* EXERCISE DETAILS *
Filter the entries and keep only the lines where the string "path" appears.

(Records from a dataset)
Lemma mget_on_wire m k : mget (on_wire m) k = mget m k.
Proof. destruct m as [m|]; [|done]. cbn. by destruct (decide (m = ∅)) as [->|]. Qed.

(** The reply to the caller: a response, or the error of the handler. *)
Definition reply `{Wire} {A} (o : outcome (pair_err (option A))) : result A :=
  match o with
  | Done (_, Some e) => inr (wire_error e)
  | Done (Some r, None) => inl r
  | _ => inr wire_broken
  end.

Section Asked.
Context `{UnicodeTables} `{Globals} {Y : Type} `{Env Y} `{!ReliableFiles Y} `{!Host Y}.

(** The lines of the exports file of a node. *)
Definition line_count (w : world Y) : Z := Z.of_nat (List.length (ScanLines (w_exports w)).1).

Lemma run_GetExports_rpc_ok room (w : world Y) :
  node_ok room w ->
  exists l y, run GetExports_rpc w = (Done ({| exports_Exports := l |}, None), set_env y w) /\
    Z.of_nat (List.length l) <= line_count w /\ node_ok room (set_env y w) /\
    forall id, node_hold id (set_env y w) = node_hold id w.
Proof.
  intros [Hs Hl]. assert (Hs' := Hs). destruct Hs' as [ [t Ht] _ _ _].
  destruct (represents_scan w t Ht) as (lines & Hscan & _).
  destruct (run_GetExports_ok NfsExportDirectory w lines (proj1 Ht) Hscan) as [y E].
  pose proof (mounted_run _ w (GetExports_calls NfsExportDirectory)) as Hy. rewrite E in Hy. cbn [snd] in Hy.
  rewrite w_env_set_env in Hy. unfold GetExports_rpc. rewrite run_bind, E. do 2 eexists. split; [reflexivity|].
  unfold line_count. rewrite Hscan. cbn [fst]. split; [apply inj_le, filter_length_le|].
  split; [split; [by apply node_sound_env|by destruct w]|]. intros id. by apply same_exports_hold, same_exports_env.
Qed.

End Asked.

Section Net.
Context `{UnicodeTables} `{Globals} `{Wire}.
(** The [nfsService] of the process at each address, and the fuel of the
    handlers' waits for a volume. *)
Context (node_service : string -> CsiNfsService) (fuel : nat).
Context {X Y : Type} `{EX : Env X} `{EY : Env Y}.

(** The outside of the controller, and the processes of the nodes by the
    addresses of their servers. *)
Record net := Net { base : X; nodes : gmap string (world Y) }.

(** The outside of the process on a node: its own, but for the API, which is the
    one that the controller has. *)
Definition node_step (x : X) : Env Y := fun B e =>
  match e in extE B return Y -> B * Y with
  | KubeGetService namespace name => fun y => ((env_step (KubeGetService namespace name) x).1, y)
  | e => env_step e
  end.

(** A call to a node runs a handler there, to its end. *)
Definition call_node {A} (address : string) (p : prog (pair_err (option A))) (n : net) : result A * net :=
  match nodes n !! address with
  | None => (inr wire_broken, n)
  | Some w => let '(o, w') := run (H := node_step (base n)) p w in (reply o, Net (base n) (<[address := w']> (nodes n)))
  end.

#[local] Instance net_step : Env net := fun B e =>
  match e in extE B return net -> B * net with
  | RpcExport address req => fun n =>
      call_node address
        ('(_, r) ← ExportNfsVolume (node_service address) fuel wire_context
                     {| exreq_VolumeId := exreq_VolumeId req;
                        exreq_ExportNfsContext := on_wire (exreq_ExportNfsContext req) |};
         mret r) n
  | RpcUnexport address req => fun n =>
      call_node address
        (UnexportNfsVolume fuel
           {| unreq_VolumeId := unreq_VolumeId req;
              unreq_UnexportNfsContext := on_wire (unreq_UnexportNfsContext req) |}) n
  | RpcPing address req => fun n => call_node address (Ping req) n
  | RpcGetExports address => fun n =>
      call_node address ('(r, err) ← GetExports_rpc; mret (Some r, err)) n
  | e => fun n => let '(b, x) := env_step e (base n) in (b, Net x (nodes n))
  end.

(** Every other call is one of the controller's outside. *)
Lemma net_other {B} (e : extE B) (n : net) :
  exports_call e = false ->
  env_step e n = ((env_step e (base n)).1, Net (env_step e (base n)).2 (nodes n)).
Proof.
  intros He. destruct e; try discriminate He; cbn;
    match goal with |- context [env_step ?e ?x] => by destruct (env_step e x) end.
Qed.

Lemma net_base {B} (e : extE B) (n : net) :
  exports_call e = true -> base (env_step e n).2 = base n.
Proof.
  intros He. destruct e; try discriminate He; cbn; unfold call_node;
    (destruct (nodes n !! address); [|done]);
    match goal with |- context [@run ?X ?E ?A ?p ?w] => by destruct (@run X E A p w) end.
Qed.

(** *** The API and the cluster of the controller are those of its outside *)

Context `{!KubeStore X} `{!Cluster X}.

Lemma net_lift {B} (e : extE B) (n : net) b x :
  exports_call e = false -> env_step e (base n) = (b, x) -> env_step e n = (b, Net x (nodes n)).
Proof. intros He E. by rewrite net_other, E. Qed.

Local Ltac lift E := eexists; split; [apply net_lift; [reflexivity|exact E]|done].

#[local] Program Instance net_store : KubeStore net := {
  services := fun n => services (base n);
  slices := fun n => slices (base n);
}.
Next Obligation. intros name n. destruct (get_service name (base n)) as (x & E & Hx). lift E. Qed.
Next Obligation. intros name n. destruct (get_slice name (base n)) as (x & E & Hx). lift E. Qed.
Next Obligation. intros s n Hs. destruct (create_service s (base n) Hs) as (x & E & Hx). lift E. Qed.
Next Obligation. intros s n Hs. destruct (create_slice s (base n) Hs) as (x & E & Hx). lift E. Qed.
Next Obligation. intros s n Hs. destruct (update_service s (base n) Hs) as (x & E & Hx). lift E. Qed.
Next Obligation. intros s n Hs. destruct (update_slice s (base n) Hs) as (x & E & Hx). lift E. Qed.
Next Obligation. intros s n Hs. destruct (delete_service s (base n) Hs) as (x & E & Hx). lift E. Qed.
Next Obligation. intros s n Hs. destruct (delete_slice s (base n) Hs) as (x & E & Hx). lift E. Qed.
Next Obligation.
  intros B e n He. destruct (exports_call e) eqn:Hx; [by rewrite net_base|].
  rewrite net_other by done. by apply store_frame.
Qed.

#[local] Program Instance net_cluster : Cluster net := {
  attached := fun n => attached (base n);
  cluster_nodes := cluster_nodes;
}.
Next Obligation.
  intros req n Ha. destruct (c_publish req (base n) Ha) as (r & x & E & Hx). exists r. lift E.
Qed.
Next Obligation. intros req n. destruct (c_unpublish req (base n)) as (x & E & Hx). lift E. Qed.
Next Obligation. intros n. rewrite net_other by done. apply c_nodes. Qed.
Next Obligation. intros address n. rewrite net_other by done. apply c_client. Qed.
Next Obligation. intros ctx n. rewrite net_other by done. apply c_done. Qed.
Next Obligation.
  intros B e n He. destruct (exports_call e) eqn:Hx; [by rewrite net_base|].
  rewrite net_other by done. by apply c_frame.
Qed.

(** *** The nodes are servers that do what they are asked *)

Context `{!ReliableFiles Y} `{!Host Y}.

#[local] Instance node_reliable (x : X) : ReliableFiles Y (H := node_step x).
Proof. constructor; intros; apply ReliableFiles0. Qed.

#[local] Program Instance node_host (x : X) : Host Y (H := node_step x) := { mounted := mounted }.
Next Obligation. intros x path y. exact (@h_stat _ _ _ _ Host0 path y). Qed.
Next Obligation. intros x path uid gid y. exact (@h_chown _ _ _ _ Host0 path uid gid y). Qed.
Next Obligation. intros x path mode y. exact (@h_chmod _ _ _ _ Host0 path mode y). Qed.
Next Obligation. intros x kind name args y. exact (@h_exec _ _ _ _ Host0 kind name args y). Qed.
Next Obligation. intros x ctx y. exact (@h_done _ _ _ _ Host0 ctx y). Qed.
Next Obligation. intros x id ctx y. exact (@h_mount _ _ _ _ Host0 id ctx y). Qed.
Next Obligation. intros x id name y. exact (@h_unmount _ _ _ _ Host0 id name y). Qed.
Next Obligation. intros x B e y He. destruct e; try exact (@h_frame _ _ _ _ Host0 _ _ y He). reflexivity. Qed.

Lemma node_sound_at x room w : node_sound (Host0 := node_host x) room w <-> node_sound room w.
Proof. split; intros [? ? ? ?]; by constructor. Qed.

Lemma node_ok_at x room w : node_ok (Host0 := node_host x) room w <-> node_ok room w.
Proof. unfold node_ok. by rewrite node_sound_at. Qed.

(** The handlers of the nodes, with the API of the controller. *)
Lemma export_at x nfsService ctx req room w :
  directory_ok nfsService = true -> node_ok (S room) w ->
  mget (exreq_ExportNfsContext req) "ServiceName" = VolumeIDToServiceName (exreq_VolumeId req) ->
  IsNFSVolumeID (exreq_VolumeId req) = true ->
  exists c resp w', run (H := node_step x) (ExportNfsVolume nfsService (S fuel) ctx req) w =
      (Done (c, (Some resp, None)), w') /\
    node_ok room w' /\ node_hold (exreq_VolumeId req) w' = Some Serving /\
    forall id', VolumeIDToServiceName id' <> VolumeIDToServiceName (exreq_VolumeId req) ->
      node_hold id' w' = node_hold id' w.
Proof.
  intros Hdir Hok Hn Hnfs. apply (node_ok_at x) in Hok.
  destruct (run_ExportNfsVolume_ok (Host0 := node_host x) nfsService fuel ctx req room w Hdir Hok Hn Hnfs)
    as (c & resp & w' & E & Hok'%node_ok_at & He).
  exists c, resp, w'. do 2 (split; [done|]).
  split; [by apply (node_hold_serving (Host0 := node_host x)); eapply (exported_serving (Host0 := node_host x))|].
  intros id' Hne. by apply (exported_others (Host0 := node_host x) (exreq_VolumeId req)).
Qed.

Lemma unexport_at x nfsService req id room w :
  directory_ok nfsService = true -> node_ok (S room) w ->
  mget (unreq_UnexportNfsContext req) "ServiceName" = VolumeIDToServiceName id ->
  IsNFSVolumeID id = true -> ToArrayVolumeID (unreq_VolumeId req) = ToArrayVolumeID id ->
  node_hold id w = Some Serving ->
  exists resp w', run (H := node_step x) (UnexportNfsVolume (S fuel) req) w = (Done (Some resp, None), w') /\
    node_ok room w' /\ node_hold id w' = None /\
    forall id', HasPrefix (VolumeIDToServiceName id') (VolumeIDToServiceName id) = false ->
      node_hold id' w' = node_hold id' w.
Proof.
  intros Hdir Hok Hn Hnfs Hid He%node_hold_serving. apply (node_ok_at x) in Hok.
  destruct (run_UnexportNfsVolume_ok (Host0 := node_host x) nfsService fuel req id room w)
    as (resp & w' & E & Hok'%node_ok_at & He'); [done..|].
  exists resp, w'. do 2 (split; [done|]). split; [by eapply (unexported_none (Host0 := node_host x))|].
  intros id'. by apply (unexported_others (Host0 := node_host x) id).
Qed.

Lemma get_exports_at x room w :
  node_ok room w ->
  exists l y, run (H := node_step x) GetExports_rpc w = (Done ({| exports_Exports := l |}, None), set_env y w) /\
    Z.of_nat (List.length l) <= line_count w /\ node_ok room (set_env y w) /\
    forall id, node_hold id (set_env y w) = node_hold id w.
Proof.
  intros Hok%(node_ok_at x).
  destruct (run_GetExports_rpc_ok (Host0 := node_host x) room w Hok) as (l & y & E & Hl & Hok'%node_ok_at & He).
  by exists l, y.
Qed.

(** The addresses of the servers. *)
Context (addresses : gset string).

(** What the nodes have of the volume. *)
Definition exporting (t : gmap string (world Y)) (id : string) : gmap string hold := omap (node_hold id) t.

Lemma lookup_exporting t id a : exporting t id !! a = t !! a ≫= node_hold id.
Proof. apply lookup_omap. Qed.

Definition nodes_ok (room : nat) (t : gmap string (world Y)) : Prop :=
  dom t = addresses /\ map_Forall (fun _ w => node_ok room w) t.

Lemma nodes_ok_insert room t a w :
  a ∈ addresses -> nodes_ok (S room) t -> node_ok room w -> nodes_ok room (<[a := w]> t).
Proof.
  intros Ha [Hdom Hok] Hw. split; [rewrite dom_insert_L, Hdom; by apply subseteq_union_1_L, singleton_subseteq_l|].
  apply map_Forall_insert_2; [done|]. eapply map_Forall_impl; [exact Hok|].
  intros b v [Hs Hl]. split; [by apply node_sound_less|done].
Qed.

Lemma exporting_insert t a w id :
  exporting (<[a := w]> t) id =
  match node_hold id w with
  | Some h => <[a := h]> (exporting t id)
  | None => delete a (exporting t id)
  end.
Proof.
  apply map_eq. intros b. rewrite lookup_exporting. destruct (decide (b = a)) as [->|Hne].
  - rewrite lookup_insert_eq. cbn. destruct (node_hold id w); [by rewrite lookup_insert_eq|by rewrite lookup_delete_eq].
  - rewrite lookup_insert_ne, <- lookup_exporting by done.
    destruct (node_hold id w); [by rewrite lookup_insert_ne|by rewrite lookup_delete_ne].
Qed.

(** Nothing changes for a volume of which the node has what it had. *)
Lemma exporting_insert_same t a v w id :
  t !! a = Some v -> node_hold id w = node_hold id v -> exporting (<[a := w]> t) id = exporting t id.
Proof.
  intros Ha E. apply map_eq. intros b. rewrite !lookup_exporting. destruct (decide (b = a)) as [->|Hne].
  - rewrite lookup_insert_eq, Ha. exact E.
  - by rewrite lookup_insert_ne.
Qed.

(** A call to a node that is there. *)
Lemma call_node_done {A} address (p : prog (pair_err (option A))) (n : net) w r w' :
  nodes n !! address = Some w -> run (H := node_step (base n)) p w = (Done (Some r, None), w') ->
  call_node address p n = (inl r, Net (base n) (<[address := w']> (nodes n))).
Proof. intros Hw Hr. unfold call_node. by rewrite Hw, Hr. Qed.

Lemma node_at_address room t a :
  nodes_ok room t -> a ∈ addresses -> exists w, t !! a = Some w /\ node_ok room w.
Proof.
  intros [Hdom Hok] Ha. rewrite <- Hdom in Ha. apply elem_of_dom in Ha as [w Hw]. eauto.
Qed.
End Net.
Arguments net : clear implicits.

* ANSWER AREA *
Next Obligation. intros x path y. exact (@h_stat _ _ _ _ Host0 path y). Qed.
Next Obligation. intros x path uid gid y. exact (@h_chown _ _ _ _ Host0 path uid gid y). Qed.
Next Obligation. intros x path mode y. exact (@h_chmod _ _ _ _ Host0 path mode y). Qed.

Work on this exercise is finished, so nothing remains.